At this time, oil from miles beneath the ocean’s floor is drilled within the Gulf of Mexico. Large billion-dollar platforms are producing power for the nation and the world — not solely right here, however even offshore in locations like Saudi Arabia, the place many of the oil and gasoline comes from land-based drilling.
Location, location, location: That’s obtained quite a bit to do with Louisiana leaders’ obsession with the place the oil comes from.
No governmental subject comes from nowhere, and our points with offshore oil manufacturing grew round 50 years in the past as that enterprise grew and onshore manufacturing of power lagged.
Outdated turn-of-the-last-century fields from Pine Island in Caddo Parish to newer areas just like the Tuscaloosa Pattern north of Baton Rouge had been depleted, at the least as a lot as Twentieth-century know-how may extract oil and gasoline.
With that shift, Louisiana took a monetary hit.
The historical past of the state over the past 50 years or so is that of a painful strategy of beginning to pay our personal approach because the oil and gasoline revenues that flooded into Baton Rouge both busted flat — the mid-Nineteen Eighties — or declined extra slowly as a result of power manufacturing shifted offshore.
Louisiana has all the time felt it obtained shortchanged because the U.S. Treasury obtained the lion’s share of cash from oil extracted within the Gulf of Mexico. Even our delegation in Congress, highly effective because it was within the Nineteen Seventies, couldn’t get the share of offshore revenues that the state felt it deserved. In any case, oil and different minerals mined in locations like Wyoming on federal lands had a 50% share for the state.

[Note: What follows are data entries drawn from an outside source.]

Lemma buildClose_spec pl : len pl ≤ 125 →
  ∃ pl', buildClose pl = Some (Some (header_bytes (control_header 8 pl') ++ pl')) ∧
    close_payload_ok pl' ∧ (close_payload_ok pl → pl' = pl).
Proof.
  intros Hl. destruct zero_mask_wf as [Hz1 Hz2].
  assert (∀ q, len q ≤ 125 → close_echo q = Some (Some (header_bytes (control_header 8 q) ++ q))) as Hecho.
  { intros q Hq. apply buildFrame_spec; [|done]. split_and!; simpl; try lia; done. }
  set (bad := [wrapU 8 (Z.shiftr 1002 8); wrapU 8 1002]).
  assert (close_payload_ok bad) as Hbad by (right; vm_compute; split_and!; done).
  unfold buildClose, buildCloseWithCode. fold bad.
  destruct (Z.ltb_spec 0 (len pl)).
  2: { assert (pl = []) as -> by (destruct pl; simpl in *; [done|lia]).
       exists []. rewrite Hecho by (simpl; lia). split_and!; try done. by left. }
  destruct (Z.ltb_spec (len pl) 2).
  { exists bad. rewrite Hecho by (simpl; lia). split_and!; try done.
    intros [->|[? _]]; [simpl in *; lia|lia]. }
  destruct pl as [|c0 [|c1 rest]]; [simpl in *; lia..|].
  change (index (c0 :: c1 :: rest) 0) with (Some c0). change (index (c0 :: c1 :: rest) 1) with (Some c1).
  cbn [mbind option_bind]. destruct (isValidCloseCode (Z.lor (Z.shiftl c0 8) c1)) eqn:Ev; cbn [negb]; cbn iota.
  2: { exists bad. rewrite Hecho by (simpl; lia). split_and!; try done.
       intros [?|(_ & Hc & _)]; [done|]. unfold close_code in Hc. simpl in Hc. congruence. }
  destruct ((2 <? len (c0 :: c1 :: rest)) && negb (Valid (drop 2 (c0 :: c1 :: rest)))) eqn:Er.
  - apply andb_true_iff in Er as [E1%Z.ltb_lt E2%negb_true_iff].
    exists []. rewrite Hecho by (simpl; lia). split_and!; try done; [by left|].
    intros [?|(_ & _ & Hv)]; [done|]. rewrite Hv in E2 by done. done.
  - exists (c0 :: c1 :: rest). rewrite Hecho by done. split_and!; try done. right. split_and!; try done.
    intros H2. apply andb_false_iff in Er as [E|E]; [lia|]. by apply negb_false_iff in E.
Qed.
Lemma extensions_loop_sound fuel body off out : 0 ≤ off ≤ len body → bytes_wf body →
  len body - off ≤ 4 * Z.of_nat fuel →
  ∃ o err, extensions_loop fuel body off out = Some (o, err) ∧
    (err = None → ∃ es, drop (Z.to_nat off) body = enc_exts es ∧ Forall ext_wf es ∧
                        forallb ext_ok es = true ∧ o = foldl add_ext out es).
Proof.
  revert off out. induction fuel as [|fuel IH]; intros off out Ho Hwf Hf; cbn [extensions_loop].
  all: destruct (Z.ltb_spec off (len body)) as [Hlt|Hge].
  2,4: eexists _, _; split; [done|]; intros _; exists []; rewrite drop_ge by lia;
       split_and!; [done|constructor|done|done].
  - lia.
  - destruct (Z.ltb_spec (len body) (off + 4)); [by eexists _, _|].
    destruct (take_u16 body off) as (t & Ht & D1 & U1); try done; [lia..|].
    destruct (take_u16 body (off + 2)) as (n & Hn & D2 & U2); try done; [lia..|].
    replace (off + 2 + 2) with (off + 4) in D2 by lia. unfold u16 in Hn.
    rewrite U1, U2. cbn [mbind option_bind].
    destruct (Z.ltb_spec (len body) (off + 4 + n)); [by eexists _, _|].
    destruct (take_chunk body n (off + 4)) as (d & D3 & Ld & Hd); try done; [lia..|].
    destruct (cursor_skip body d _ (off + 4) ltac:(lia) D3) as (S1 & _ & _); [right; lia|].
    rewrite Ld in S1. rewrite S1. cbn [mbind option_bind].
    destruct (parse_ext_spec out t d Hd) as (o1 & err & -> & He). cbn [mbind option_bind].
    destruct err as [e|]; [by eexists _, _|].
    destruct (IH (off + 4 + n) o1) as (o2 & err2 & -> & H2); [lia|done|lia|].
    eexists _, _; split; [done|]. intros E2. destruct (H2 E2) as (es & E & W & K & ->).
    exists ((t, d) :: es). destruct (ext_ok (t, d)) eqn:Hok; [|done]. destruct He as [_ ->].
    split_and!; [|constructor; [|done]|cbn [forallb]; by rewrite Hok|done].
    + rewrite D1, D2, D3, E. cbn [enc_exts mbind list_bind]. unfold enc_ext. cbn [fst snd].
      rewrite Ld. by rewrite <-!app_assoc.
    + split_and!; [done|cbn [snd]; unfold u16; lia|done].
Qed.
(** C35: whatever the interleaving of [Submit], [Stop] and the steps of the goroutines,
    the pool never panics, never runs more than [maxWorkers] (at most 128) handshakes,
    its counters are exact, and [Submit] accepts a connection exactly when the pool is
    not stopping and a place is free. *)
Theorem tls_pool_bounded (n k : Z) (acts : list action) (c : PendingConn) : Forall (action_ok k) acts →
  ∃ s, pool_run (new_pool n k) acts = Some s ∧
    let w := po_w s in
    0 ≤ idleWorkers w ≤ workers w ∧ workers w ≤ maxWorkers w ≤ 128 ∧
    active s ≤ maxWorkers w ∧ (stopping w = false → workers w - idleWorkers w = active s) ∧
    Pending w = len (filter handshaking (po_jobs s)) ∧
    (snd (Submit w (Some c)) = None ↔ stopping w = false ∧ active s < maxWorkers w).
Proof.
  intros F. destruct (new_pool_inv n k) as [I0 E0].
  destruct (run_inv k _ acts I0 E0 F) as (s & R & I & _). exists s. split; [done|]. cbv zeta.
  destruct I as [M W A X P G T L]. unfold defaultTLSHandshakePoolSize in M. split_and!; try lia; try done.
  - intros Hs. specialize (X Hs). lia.
  - unfold Submit. destruct (stopping (po_w s)); [split; [done|intros [? _]; done]|]. specialize (X eq_refl).
    destruct (Z.ltb_spec 0 (idleWorkers (po_w s))); [split; [split; [done|lia]|done]|].
    destruct (Z.ltb_spec (workers (po_w s)) (maxWorkers (po_w s))); (split; [|try done; lia]); [|done].
    intros _. split; [done|]. lia.
Qed.

(** ** Every connection is resolved, and [Stop] returns *)


(** The steps that are left to the goroutines. *)
Definition phase_left (p : phase) : nat :=
  match p with Handshaking => 4 | Adding => 3 | Recycling => 2 | Finishing => 1 end.
Definition steps_left (s : HandshakePool) : nat := sum_list (phase_left ∘ snd <$> po_jobs s).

Louisiana, as at this time, continues to service offshore drilling from Port Fourchon and different locations alongside the coast. Whereas that’s economically worthwhile, a lot of the severance taxes and royalties go to Washington, D.C.
That’s the reason the Louisiana delegation is at this time nonetheless combating an uphill battle for extra income sharing. The landmark 2006 legislation pushed by then-U.S. Sen. Mary Landrieu and her colleagues from the state, which gave Louisiana and different Gulf states a share of power revenues capped at about $375 million a 12 months, can be revised to the advantage of Louisiana by the Reinvesting in Shoreline Economies and Ecosystems Act, or RISEE.
That invoice was blocked within the last days of the final Congress and began over in January with the brand new session.
RISEE would elevate the offshore income cap and supply extra money to 38 coastal states, together with these lining the Nice Lakes. In Congress, as in kindergarten, sharing is caring, apparently; different states need to get one thing to vote for a fairer division of cash that, in any case, is closely depending on Louisiana’s help of offshore drilling.
Actual offshore drilling, since 1947. Sure, Louisiana benefited, partially. However that’s nonetheless a very long time for the environmental affect and different prices to our state over these many years.
A fairer share of offshore revenues must be accredited by Congress.